─── THE INPUT ───
(** Two strictly sorted lists with the same elements are the same list. *)
Lemma sorted_ext {A} (R : relation A) `{!Irreflexive R, !Transitive R} (l1 l2 : list A) :
  StronglySorted R l1 → StronglySorted R l2 → (∀ x, x ∈ l1 ↔ x ∈ l2) → l1 = l2.
Proof.
  intros H1. revert l2. induction H1 as [|x l1 H1 IH Hx]; intros l2 H2 Hiff.
  - destruct l2 as [|y l2]; [done|]. exfalso. apply (not_elem_of_nil y), Hiff. by left.
  - destruct H2 as [|y l2 H2 Hy].
    { exfalso. apply (not_elem_of_nil x), Hiff. by left. }
    rewrite Forall_forall in Hx, Hy. assert (x = y) as ->.
    { destruct (proj1 (elem_of_cons l2 x y) (proj1 (Hiff x) ltac:(by left))) as [|Hxy]; [done|].
      destruct (proj1 (elem_of_cons l1 y x) (proj2 (Hiff y) ltac:(by left))) as [|Hyx]; [done|].
      destruct (irreflexivity R x). by etrans; [apply Hx|apply Hy]. }
    f_equal. apply IH; [done|]. intros z. specialize (Hiff z). rewrite !elem_of_cons in Hiff.
    split; intros Hz.
    + destruct (proj1 Hiff (or_intror Hz)) as [->|]; [|done]. by destruct (irreflexivity R y (Hx y Hz)).
    + destruct (proj2 Hiff (or_intror Hz)) as [->|]; [|done]. by destruct (irreflexivity R y (Hy y Hz)).
Qed.

Lemma sorted_bind {A B} (R : relation A) (Q : relation B) (f : A → list B) (l : list A) :
  StronglySorted R l → (∀ x, x ∈ l → StronglySorted Q (f x)) →
  (∀ x y u v, R x y → u ∈ f x → v ∈ f y → Q u v) → StronglySorted Q (l ≫= f).
Proof.
  intros Hl Hf HR. induction Hl as [|x l Hl IH Hx]; [constructor|].
  rewrite bind_cons. apply StronglySorted_app_2.
  - intros u v Hu (y & Hv & Hy)%list_elem_of_bind. rewrite Forall_forall in Hx. eauto.
  - apply Hf. by left.
  - apply IH. intros y Hy. apply Hf. by right.
Qed.
(* ===== verification/Text.v ===== *)
(** * Text forms of binary data and block names

    [utils/Hex], the Postgres literals of [db/Binary], and the file names of
    serialised blocks in [alg/BlockFilename]. *)

From S2P Require Import Prelude BinData.

Module Hex.

(** [src/src/utils/Hex.cpp:8-13] toChar *)
Definition toChar (uc : Z) : Z :=
  if uc <? 10 then u8 (chr "0" + uc) else u8 (chr "A" + uc - 10).

(** [src/src/utils/Hex.cpp:17-30] Hex::encode

    Positions [2i] and [2i + 1] of the result come from byte [i]. *)
Definition encode (binary : bytes) : cstr :=
  binary ≫= λ b, [toChar (Z.shiftr b 4); toChar (Z.land b 0x0F)].

(** Value of an upper-case hexadecimal digit. *)
Definition digit_of (c : Z) : Z := if c <? chr "A" then c - chr "0" else c - chr "A" + 10.

Fixpoint decode (s : cstr) : bytes :=
  match s with
  | a :: b :: s => digit_of a * 16 + digit_of b :: decode s
  | _ => []
  end.

Definition is_hex (c : Z) : Prop := is_dec c ∨ chr "A" ≤ c ≤ chr "F".

Lemma toChar_spec v : 0 ≤ v < 16 → digit_of (toChar v) = v ∧ is_hex (toChar v).
Proof.
  intros Hv. unfold digit_of, toChar, is_hex, is_dec, chr, lit; simpl.
  destruct (Z.ltb_spec v 10); rewrite !wrap_small by (unfold is_u; lia);
    ztest; (split; [|try (left; lia); right]); lia.
Qed.

(** The hexadecimal form of a byte string is two upper-case digits per byte
    and determines the byte string: reading the digits back restores it. *)
Theorem hex_roundtrip (l : bytes) :
  bytes_ok l → decode (encode l) = l ∧ zlen (encode l) = 2 * zlen l ∧ Forall is_hex (encode l).
Proof.
  induction 1 as [|b l Hb Hl (IH1 & IH2 & IH3)]; [done|].
  unfold encode in *. cbn [mbind list_bind] in *. simpl app. cbn [decode length].
  assert (H1 : Z.shiftr b 4 = b / 16) by (rewrite Z.shiftr_div_pow2; done).
  assert (H2 : Z.land b 15 = b mod 16) by (change 15 with (Z.ones 4); rewrite Z.land_ones; done).
  unfold is_byte in Hb. rewrite H1, H2.
  destruct (toChar_spec (b / 16)) as [-> ?]; [dlia|].
  destruct (toChar_spec (b mod 16)) as [-> ?]; [dlia|].
  split_and!; [|lia|by repeat (constructor; [done|])]. rewrite IH1. f_equal. dlia.
Qed.

Lemma hex_roundtrip_witness : decode (encode [222; 173; 0]) = [222; 173; 0].
Proof. apply hex_roundtrip. repeat constructor; unfold is_byte; lia. Defined.

End Hex.

Module Binary.

(** [src/src/db/Binary.cpp:9-12] isBinary *)
Definition isBinary (uc : Z) : bool :=
  (uc <? 0x20) || (0x7E <? uc) || (uc =? 39) || (uc =? 92).

(** [src/src/db/Binary.cpp:39-43] Binary::encode (snprintf of a binary byte)

    Two backslashes and three octal digits, cut to a 6-byte buffer. *)
Definition escape (uc : Z) : cstr :=
  take 5 ([92; 92] ++ [48 + uc / 64; 48 + uc / 8 mod 8; 48 + uc mod 8]).

(** [src/src/db/Binary.cpp:36-46] Binary::encode (byte loop) *)
Definition body (data : bytes) : cstr :=
  data ≫= λ uc, if negb (isBinary uc) then [uc] else escape uc.

(** [src/src/db/Binary.cpp:26-30] Binary::encode (reserved length) *)
Definition encodedLen (data : bytes) : Z :=
  9 + zlen data + zlen (filter (λ uc, isBinary uc = true) data) * 4.

(** [src/src/db/Binary.cpp:22-51] Binary::encode *)
Definition encode (data : bytes) : cstr := $"'" ++ body data ++ $"'::bytea".

(** Reading an escaped body back. *)
Fixpoint unescape (s : cstr) : bytes :=
  match s with
  | [] => []
  | 92 :: 92 :: a :: b :: c :: s => (a - 48) * 64 + (b - 48) * 8 + (c - 48) :: unescape s
  | c :: s => c :: unescape s
  end.

Lemma isBinary_false uc :
  isBinary uc = false → 0x20 ≤ uc ≤ 0x7E ∧ uc ≠ 39 ∧ uc ≠ 92.
Proof. unfold isBinary. intros. zbool. lia. Qed.

Lemma unescape_plain c s : c ≠ 92 → unescape (c :: s) = c :: unescape s.
Proof.
  intros Hc. destruct c as [|p|p]; try done. do 7 (destruct p as [p|p|]; try done).
Qed.

Lemma body_cons uc l : body (uc :: l) = (if negb (isBinary uc) then [uc] else escape uc) ++ body l.
Proof. done. Qed.

(** The literal built for a bytea column is a single quoted token whatever
    the data: the text between the quotes holds only printable characters and no
    quote, its length is exactly the reserved one, and the escapes determine the
    data. *)
Theorem binary_encode_safe (l : bytes) :
  bytes_ok l →
  encode l = $"'" ++ body l ++ $"'::bytea" ∧
  Forall (λ c, 0x20 ≤ c ≤ 0x7E ∧ c ≠ 39) (body l) ∧
  zlen (encode l) = encodedLen l ∧
  unescape (body l) = l.
Proof.
  intros Hl. split; [done|].
  assert (H : Forall (λ c, 0x20 ≤ c ≤ 0x7E ∧ c ≠ 39) (body l) ∧
    zlen (body l) = encodedLen l - 9 ∧ unescape (body l) = l).
  { induction Hl as [|uc l Hb Hl (IH1 & IH2 & IH3)]; [done|]. rewrite body_cons.
    unfold encodedLen, is_byte in *. rewrite filter_cons.
    destruct (isBinary uc) eqn:E; simpl negb; cbv iota.
    - rewrite decide_True by done. unfold escape. simpl app. simpl take. simpl app.
      split_and!; [|simpl in *; lia|cbn [unescape]; rewrite IH3; f_equal; dlia].
      repeat (constructor; [dlia|]). done.
    - rewrite decide_False by done. apply isBinary_false in E as ([? ?] & ? & ?). simpl app.
      split_and!; [by constructor|simpl in *; lia|by rewrite unescape_plain, IH3]. }
  destruct H as (H1 & H2 & H3). split_and!; [done| |done].
  unfold encode. rewrite !length_app, !lit_length. simpl. lia.
Qed.

Lemma binary_encode_safe_witness : unescape (body [39; 65; 0; 92; 255]) = [39; 65; 0; 92; 255].
Proof. apply binary_encode_safe. repeat constructor; unfold is_byte; lia. Defined.

End Binary.

Module BlockFilename.

(** [src/src/alg/BlockFilename.cpp:9-15] BlockFilename::get *)
Definition get (reconciliation shard block : Z) : cstr :=
  dec_pad 8 reconciliation ++ $"-" ++ dec_pad 4 shard ++ $"-" ++ dec_pad 4 block ++ $".der".

(** The digit at position [i] of a C string, as the subtraction computes it. *)
Definition at_digit (p : cstr) (i : nat) : Z := nth i p 0 - chr "0".

(** [src/src/alg/BlockFilename.cpp:20-32] from8 *)
Definition from8 (p : cstr) : Z :=
  u32 (u32 (at_digit p 0 * 10000000) + u32 (at_digit p 1 * 1000000) +
       u32 (at_digit p 2 * 100000) + u32 (at_digit p 3 * 10000) +
       u32 (at_digit p 4 * 1000) + u32 (at_digit p 5 * 100) +
       u32 (at_digit p 6 * 10) + u32 (at_digit p 7 * 1)).

(** [src/src/alg/BlockFilename.cpp:34-42] from4 *)
Definition from4 (p : cstr) : Z :=
  u32 (u32 (at_digit p 0 * 1000) + u32 (at_digit p 1 * 100) +
       u32 (at_digit p 2 * 10) + u32 (at_digit p 3 * 1)).

(** [src/src/alg/BlockFilename.cpp:60-72] BlockFilename::parse (character loop) *)
Definition char_ok (ui : nat) (c : Z) : bool :=
  if (ui =? 8)%nat || (ui =? 13)%nat then c =? chr "-"
  else negb ((c <? chr "0") || (chr "9" <? c)).

(** [src/src/alg/BlockFilename.cpp:46-79] BlockFilename::parse *)
Definition parse (str : cstr) : option (Z * Z * Z) :=
  if negb (zlen str =? 22) then None
  else if bool_decide (str_find $".der" str (length str - 4) = None) then None
  else if forallb (λ ui, char_ok ui (nth ui str 0)) (seq 0 (length str - 4)) then
    Some (from8 str, from4 (drop 9 str), from4 (drop 14 str))
  else None.

Lemma from8_val t r : length t = 8%nat → Forall is_dec t → from8 (t ++ r) = dec_val t.
Proof.
  intros Hl Ht. do 9 (destruct t as [|? t]; try done).
  unfold is_dec in Ht. decompose_Forall_hyps. unfold from8, at_digit, dec_val, chr, lit. simpl.
  rewrite !(wrap_small 32) by (unfold is_u; rewrite ?(wrap_small 32) by (unfold is_u; lia); lia).
  lia.
Qed.

Lemma from4_val t r : length t = 4%nat → Forall is_dec t → from4 (t ++ r) = dec_val t.
Proof.
  intros Hl Ht. do 5 (destruct t as [|? t]; try done).
  unfold is_dec in Ht. decompose_Forall_hyps. unfold from4, at_digit, dec_val, chr, lit. simpl.
  rewrite !(wrap_small 32) by (unfold is_u; rewrite ?(wrap_small 32) by (unfold is_u; lia); lia).
  lia.
Qed.

(** The shape of an accepted name. *)
Definition shaped (a b c : cstr) : cstr := a ++ $"-" ++ b ++ $"-" ++ c ++ $".der".

Definition digits_of (w : nat) (t : cstr) : Prop := length t = w ∧ Forall is_dec t.

Lemma shaped_parse a b c :
  digits_of 8 a → digits_of 4 b → digits_of 4 c →
  parse (shaped a b c) = Some (dec_val a, dec_val b, dec_val c).
Proof.
  intros [Ha Fa] [Hb Fb] [Hc Fc]. unfold parse, shaped.
  assert (Hlen : length (a ++ $"-" ++ b ++ $"-" ++ c ++ $".der") = 22%nat)
    by (rewrite !length_app, Ha, Hb, Hc; done).
  rewrite Hlen. change (negb (Z.of_nat 22 =? 22)) with false. cbv iota.
  replace (22 - 4)%nat with 18%nat by done.
  rewrite bool_decide_eq_false_2; cycle 1.
  { unfold str_find. rewrite Hlen. simpl Nat.ltb. cbv iota.
    rewrite !app_assoc, drop_app_length' by (rewrite !length_app, Ha, Hb, Hc; done).
    by rewrite find_from_exact. }
  rewrite from8_val by done.
  replace (drop 9 _) with (b ++ $"-" ++ c ++ $".der").
  2: { symmetry. rewrite app_assoc. apply drop_app_length'. by rewrite length_app, Ha. }
  replace (drop 14 _) with (c ++ $".der").
  2: { symmetry. rewrite !(app_assoc _ _ (c ++ _)), !app_assoc, <- app_assoc.
       apply drop_app_length'. by rewrite !length_app, Ha, Hb. }
  rewrite !from4_val by done.
  rewrite (proj2 (forallb_forall _ _)); [done|].
  do 9 (destruct a as [|? a]; try done). do 5 (destruct b as [|? b]; try done).
  do 5 (destruct c as [|? c]; try done). clear -Fa Fb Fc. unfold is_dec in *.
  decompose_Forall_hyps. intros x Hx. simpl in Hx.
  repeat (destruct Hx as [<-|Hx]; [unfold char_ok, chr, lit; simpl; ztest; simpl; (lia || done)|]).
  done.
Qed.

Lemma parse_shaped s r sh bl :
  parse s = Some (r, sh, bl) →
  ∃ a b c, digits_of 8 a ∧ digits_of 4 b ∧ digits_of 4 c ∧ s = shaped a b c.
Proof.
  unfold parse. destruct (Z.eqb_spec (zlen s) 22) as [Hl|]; [|done]. simpl negb. cbv iota.
  assert (Hlen : length s = 22%nat) by lia. rewrite Hlen. simpl (22 - 4)%nat.
  case_bool_decide as Hf; [done|]. destruct (forallb _ _) eqn:Hc; [|done]. intros _.
  unfold str_find in Hf. rewrite Hlen in Hf. simpl Nat.ltb in Hf. cbv iota in Hf.
  rewrite find_from_exact in Hf by (done || rewrite length_drop, Hlen; done).
  case_bool_decide as Hd; [|done]. clear Hf.
  rewrite forallb_forall in Hc.
  assert (Hdig : ∀ i, (i < 18)%nat → i ≠ 8%nat → i ≠ 13%nat → is_dec (nth i s 0)).
  { intros i Hi H8 H13. specialize (Hc i ltac:(apply in_seq; lia)). unfold char_ok in Hc.
    rewrite (proj2 (Nat.eqb_neq i 8)), (proj2 (Nat.eqb_neq i 13)) in Hc by done. simpl in Hc.
    unfold chr, lit in Hc. simpl in Hc. zbool. unfold is_dec. lia. }
  assert (Hsep : ∀ i, i = 8%nat ∨ i = 13%nat → nth i s 0 = 45).
  { intros i Hi. specialize (Hc i ltac:(apply in_seq; lia)). unfold char_ok in Hc.
    destruct Hi as [-> | ->]; simpl in Hc; by zbool. }
  exists (take 8 s), (take 4 (drop 9 s)), (take 4 (drop 14 s)).
  split_and!; [split; [rewrite length_take, ?length_drop; lia|]..|].
  - apply (Forall_slice _ s 0); [lia|]. intros; apply Hdig; lia.
  - apply Forall_slice; [lia|]. intros; apply Hdig; lia.
  - apply Forall_slice; [lia|]. intros; apply Hdig; lia.
  - pose proof (Hsep 8%nat ltac:(lia)). pose proof (Hsep 13%nat ltac:(lia)). clear -Hlen Hd H H0.
    do 22 (destruct s as [|? s]; [done|]). destruct s; [|done]. change ($".der") with [46; 100; 101; 114] in Hd.
    simpl in *. by simplify_eq.
Qed.

Lemma parse_get (r sh bl : Z) :
  0 ≤ r < 10 ^ 8 → 0 ≤ sh < 10 ^ 4 → 0 ≤ bl < 10 ^ 4 → parse (get r sh bl) = Some (r, sh, bl).
Proof.
  intros Hr Hs Hb. assert (Hpad : ∀ w n, (0 < w)%nat → 0 ≤ n < 10 ^ Z.of_nat w → digits_of w (dec_pad w n)).
  { intros w n Hw Hn. split; [by apply dec_pad_length|apply dec_pad_ok; lia]. }
  change (get r sh bl) with (shaped (dec_pad 8 r) (dec_pad 4 sh) (dec_pad 4 bl)).
  rewrite shaped_parse by (apply Hpad; lia). by rewrite !dec_val_pad by lia.
Qed.

(** Block file names and block numbers are in bijection: parse accepts a name
    exactly when it is the one get builds for a reconciliation below 10^8 and a
    shard and block below 10^4, and returns those three numbers. *)
Theorem block_filename_bijection (s : cstr) (r sh bl : Z) :
  parse s = Some (r, sh, bl) ↔
  s = get r sh bl ∧ 0 ≤ r < 10 ^ 8 ∧ 0 ≤ sh < 10 ^ 4 ∧ 0 ≤ bl < 10 ^ 4.
Proof.
  split.
  - intros Hp. destruct (parse_shaped _ _ _ _ Hp) as (a & b & c & Ha & Hb & Hc & ->).
    rewrite shaped_parse in Hp by done. simplify_eq.
    destruct Ha as [Ha Fa], Hb as [Hb Fb], Hc as [Hc Fc].
    pose proof (dec_val_bound a Fa). pose proof (dec_val_bound b Fb).
    pose proof (dec_val_bound c Fc). rewrite Ha, Hb, Hc in *.
    split_and!; [|lia..]. unfold get, shaped.
    assert (Hv : ∀ w t, (0 < w)%nat → length t = w → Forall is_dec t → dec_pad w (dec_val t) = t).
    { intros w t Hw <- Ft. apply dec_pad_val; [by intros ->; simpl in Hw; lia|done]. }
    by rewrite !Hv by (done || lia).
  - intros (-> & Hr & Hs & Hb). by apply parse_get.
Qed.

End BlockFilename.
───
Check each line above for "numbers" and return the ones that have it.

TASK SOLUTION:
(** Block file names and block numbers are in bijection: parse accepts a name
    shard and block below 10^4, and returns those three numbers. *)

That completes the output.